Aetna considers alternative medicine interventions medically necessary if they are supported by adequate evidence of safety and effectiveness in the peer-reviewed published medical literature.
How often should I get acupuncture?
A common treatment plan for a single complaint would typically involve one or two treatments a week. The number of treatments will depend on the condition being treated and its severity. In general, it’s common to receive six to eight treatments.
What can go wrong with acupuncture?
The most common side effects of acupuncture include bleeding, soreness, or bruising at the site of needle insertion. Other risks of acupuncture include dizziness, fainting, local internal bleeding, convulsions, hepatitis B, dermatitis, nerve damage, increased pain, and very rarely injury to an internal organ.
Do doctors recommend acupuncture?
“After decades of research and hundreds of acupuncture pain trials, including thousands of patients, we still have no clear mechanism of action, insufficient evidence for clinically worthwhile benefit, and possible harms. Therefore, doctors should not recommend acupuncture for pain,” they conclude.
Does acupuncture really work?
National Institutes of Health (NIH) studies have shown that acupuncture is an effective treatment alone or in combination with conventional therapies to treat the following: Nausea caused by surgical anesthesia and cancer chemotherapy. Dental pain after surgery.

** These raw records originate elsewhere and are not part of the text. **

Lemma compareProducts_created (p q : SavedProduct) :
  hasCreatedAt p -> hasCreatedAt q -> compareProducts p q = timeOf q - timeOf p.
Proof.
  unfold hasCreatedAt, compareProducts, timeOf.
  destruct (createdAt p), (createdAt q); congruence.
Qed.

(** C3, as amended.  The list rendered for a column holds exactly the
    products whose category ("Uncategorized" when empty or missing) is
    the name of the column and that pass the search and category
    filters.  When each of them has a [createdAt], the list is in
    descending order of [createdAt] and the products of equal [createdAt]
    stand in the order they have in the product list; the barcode takes
    no part in the order. *)
Theorem getProductsByCategory_column (b : Board) (cat : string) :
  Permutation (getProductsByCategory b cat) (columnProducts b cat)
  /\ (Forall hasCreatedAt (columnProducts b cat) ->
      StronglySorted (fun p q => timeOf q <= timeOf p)
                     (getProductsByCategory b cat)
      /\ forall t,
           filter (fun p => timeOf p =? t) (getProductsByCategory b cat)
           = filter (fun p => timeOf p =? t) (columnProducts b cat)).
Proof.
  unfold getProductsByCategory. rewrite column_filter.
  split; [apply sort_perm|].
  intros Hc. split.
  - apply (sort_sorted compareProducts timeOf hasCreatedAt
             compareProducts_created _ Hc).
  - intros t.
    apply (sort_filter_key compareProducts timeOf hasCreatedAt
             compareProducts_created t _ Hc).
Qed.

(** The amended C3 on two snacks created at the same time. *)
Lemma getProductsByCategory_column_witness :
  Forall hasCreatedAt
    (columnProducts (Sample.boardWith Sample.sameTime EmptyString)
       Sample.Snacks)
  /\ StronglySorted (fun p q => timeOf q <= timeOf p)
       (getProductsByCategory (Sample.boardWith Sample.sameTime EmptyString)
          Sample.Snacks).
Proof.
  assert (Hc : Forall hasCreatedAt
                 (columnProducts
                    (Sample.boardWith Sample.sameTime EmptyString)
                    Sample.Snacks)).
  { repeat constructor; discriminate. }
  split; [exact Hc|].
  exact (proj1 (proj2 (getProductsByCategory_column
                         (Sample.boardWith Sample.sameTime EmptyString)
                         Sample.Snacks) Hc)).
Defined.

(** C3 as it is written fails: of two snacks created at the same time the
    column shows first the one that is first in the product list, here
    the one with the greater barcode. *)
Lemma getProductsByCategory_ties_not_by_barcode :
  getProductsByCategory (Sample.boardWith Sample.sameTime EmptyString)
    Sample.Snacks
  = [Sample.snack "a" "222" (Some 100); Sample.snack "b" "111" (Some 100)]
  /\ Js.localeCompare "222" "111" = 1.
Proof. split; reflexivity. Qed.

(** ** Deleting a category *)

(** C8 at its failing input: the category "Snacks" holds two products,
    the search for "111" leaves one of them in the column, and the
    message that blocks the deletion names one product. *)
Lemma handleDeleteCategory_counts_the_column :
  let b := Sample.boardWith
             [Sample.snack "a" "111" (Some 1); Sample.snack "b" "222" (Some 2)]
             "111" in
  List.length
    (filter (fun p => String.eqb (categoryOf p) Sample.Snacks)
            (products (state b))) = 2%nat
  /\ handleDeleteCategory Sample.Snacks b
     = Done (perform
               (Alert "Cannot Delete" (cannotDeleteMessage 1 Sample.Snacks))
               b).
Proof. split; reflexivity. Qed.

(** Without a search and without a selected category the count of the
    message is the number of products of the category, and a category
    that holds a product is not deleted. *)
Lemma handleDeleteCategory_unfiltered (b : Board) (cat : string) :
  Js.trim (searchQuery (state b)) = EmptyString ->
  Js.truthy (selectedCategory (state b)) = false ->
  cat <> Uncategorized ->
  let held := filter (fun p => String.eqb (categoryOf p) cat)
                     (products (state b)) in
  held <> [] ->
  handleDeleteCategory cat b
  = Done (perform
            (Alert "Cannot Delete" (cannotDeleteMessage (List.length held) cat))
            b).
Proof.
  intros Hq Hs Hc held Hne. unfold handleDeleteCategory.
  destruct (String.eqb_spec cat Uncategorized) as [|_]; [contradiction|].
  assert (E : List.length (getProductsByCategory b cat) = List.length held).
  { apply Permutation_length.
    unfold getProductsByCategory. rewrite column_filter, sort_perm.
    unfold columnProducts, passesFilters, matchesSearch, matchesSelected.
    rewrite Hq.
    replace (filter _ (products (state b))) with held; [reflexivity|].
    subst held. apply filter_ext. intros p.
    destruct (selectedCategory (state b)) as [[|c r]|];
      try discriminate; now rewrite andb_true_r. }
  rewrite E.
  destruct held as [|p l]; [contradiction|]. reflexivity.
Qed.

(** ** Dropping a product on a category *)

(** [handleDragEnd] touches the drag state, the scroll bookkeeping and
    the scroll timer, and nothing else. *)
Lemma handleDragEnd_frame (b : Board) :
  let b' := handleDragEnd b in
  products (state b') = products (state b)
  /\ categories (state b') = categories (state b)
  /\ loading (state b') = loading (state b)
  /\ refreshing (state b') = refreshing (state b)
  /\ updating (state b') = updating (state b)
  /\ searchQuery (state b') = searchQuery (state b)
  /\ selectedCategory (state b') = selectedCategory (state b)
  /\ boardScrollRef (refs b') = boardScrollRef (refs b)
  /\ currentScrollXRef (refs b') = currentScrollXRef (refs b)
  /\ effects b' = effects b.
Proof.
  cbv zeta. unfold handleDragEnd, clearScrollTimeout. cbv zeta.
  match goal with
  | |- context [match scrollTimeoutRef (refs ?x) with _ => _ end] =>
      destruct (scrollTimeoutRef (refs x))
  end; cbn; repeat split; reflexivity.
Qed.

Lemma handleDragEnd_clears (b : Board) :
  let b' := handleDragEnd b in
  dragTargetCategory (state b') = None
  /\ draggedProduct (state b') = None
  /\ dragPosition (state b') = None
  /\ draggedProductTargetCategory (state b') = None.
Proof.
  cbv zeta. unfold handleDragEnd, clearScrollTimeout. cbv zeta.
  match goal with
  | |- context [match scrollTimeoutRef (refs ?x) with _ => _ end] =>
      destruct (scrollTimeoutRef (refs x))
  end; cbn; repeat split; reflexivity.
Qed.

Lemma products_setUpdating v (b : Board) :
  products (state (setUpdating v b)) = products (state b).
Proof. reflexivity. Qed.
(** * TwitterBot: a shallow embedding of [twitter_bot.py]

    The class [TwitterBot] keeps two flat files (a cursor holding the id of
    the last processed mention and a JSON quota store), appends to a log
    file, calls the platform API, and has a few pure helpers on text.

    The embedding threads an explicit [World] (the two files and the log)
    through a small state-and-exception monad.  Python [str] is modelled
    as [string], read as a sequence of code points below 256 ([lower],
    [strip] and [int] act on them as Python does; texts with other code
    points are outside the model), Python [int] as [Z], a Python [dict] as
    an association list in insertion order.  The conversions between [int]
    and [str] obey the digit limit of the interpreter (CPython 3.11,
    [sys.int_info.default_max_str_digits], 4300 digits): beyond it [str(n)]
    and [int(s)] raise [ValueError].  The quota file is modelled by the JSON
    document it holds: [json.loads] and [json.dumps] are taken as inverse
    to each other on documents without floating-point numbers whose
    integers are within that limit ([file_within_limit]); [json.dumps]
    raises [ValueError] on an integer beyond it, once the file is open for
    writing.  A quota file whose text has a longer integer, which
    [json.loads] does not read, is outside the model, like one with a
    floating-point number; no operation writes one
    ([update_validation_data_within_limit]).  Opening a file for writing
    is taken to succeed (the directory [validation_data] exists and is
    writable). *)

From Stdlib Require Import ZArith List String Ascii Bool Lia.
From Stdlib Require Import Decimal DecimalString DecimalZ.
Import ListNotations.
Set Warnings "-register-all".
Local Open Scope string_scope.
Local Open Scope Z_scope.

How does Medicare bill for acupuncture?
Acupuncture Medicare Fee Schedule
- 97810 ($37.89): Acupuncture, one or more needles, without electrical stimulation, initial 15 minutes of personal one-on-one contact with the patient.
- 97811 ($28.87): Each additional 15 minutes of personal one-on-one contact with the patient, with re-insertion of needles.
Does Aetna reimburse for gym memberships?
You can save on gym memberships, health coaches and nutrition products. All the things you need to support a healthy lifestyle. These discounts are included with your Aetna health plan. … Once you’re an Aetna member, just log in to your member website at aetna.com to sign up.
How much does Aetna pay for therapy?
The cost of therapy sessions with Aetna depends on your plan’s coverage: in the best case scenario, your therapy sessions may be fully covered, meaning you don’t pay anything at the time of session; most likely, the cost ranges from $15 to $50 per session.
How can I get my insurance to pay for massage therapy?
How to get medical insurance to cover massage therapy
- Call to verify your insurance coverage for massage therapy. …
- Get a prescription by clearly communicating to your doctor that you’d like massage therapy. …
- Ask your doctor to prescribe massage for the most general diagnosis possible. …
- If possible, get a prescription that doesn’t specify the frequency and number of massages.
Does Aetna pay for chiropractor?
Aetna considers chiropractic services medically necessary when all of the following criteria are met: The member has a neuromusculoskeletal disorder; and. The medical necessity for treatment is clearly documented; and. Improvement is documented within the initial 2 weeks of chiropractic care.
Does Aetna cover my doctor?
Aetna* health insurance plans cover most types of health care from a doctor or hospital. But they do not cover everything. The plan covers recommended preventive care and care that you need for medical reasons. It does not cover services you may just want to have, like plastic surgery.
Does Aetna cover coolsculpting?
Aetna plans exclude coverage of cosmetic surgery that is not medically necessary, but generally provide coverage when the surgery is needed to improve the functioning of a body part or otherwise medically necessary even if the surgery also improves or changes the appearance of a portion of the body.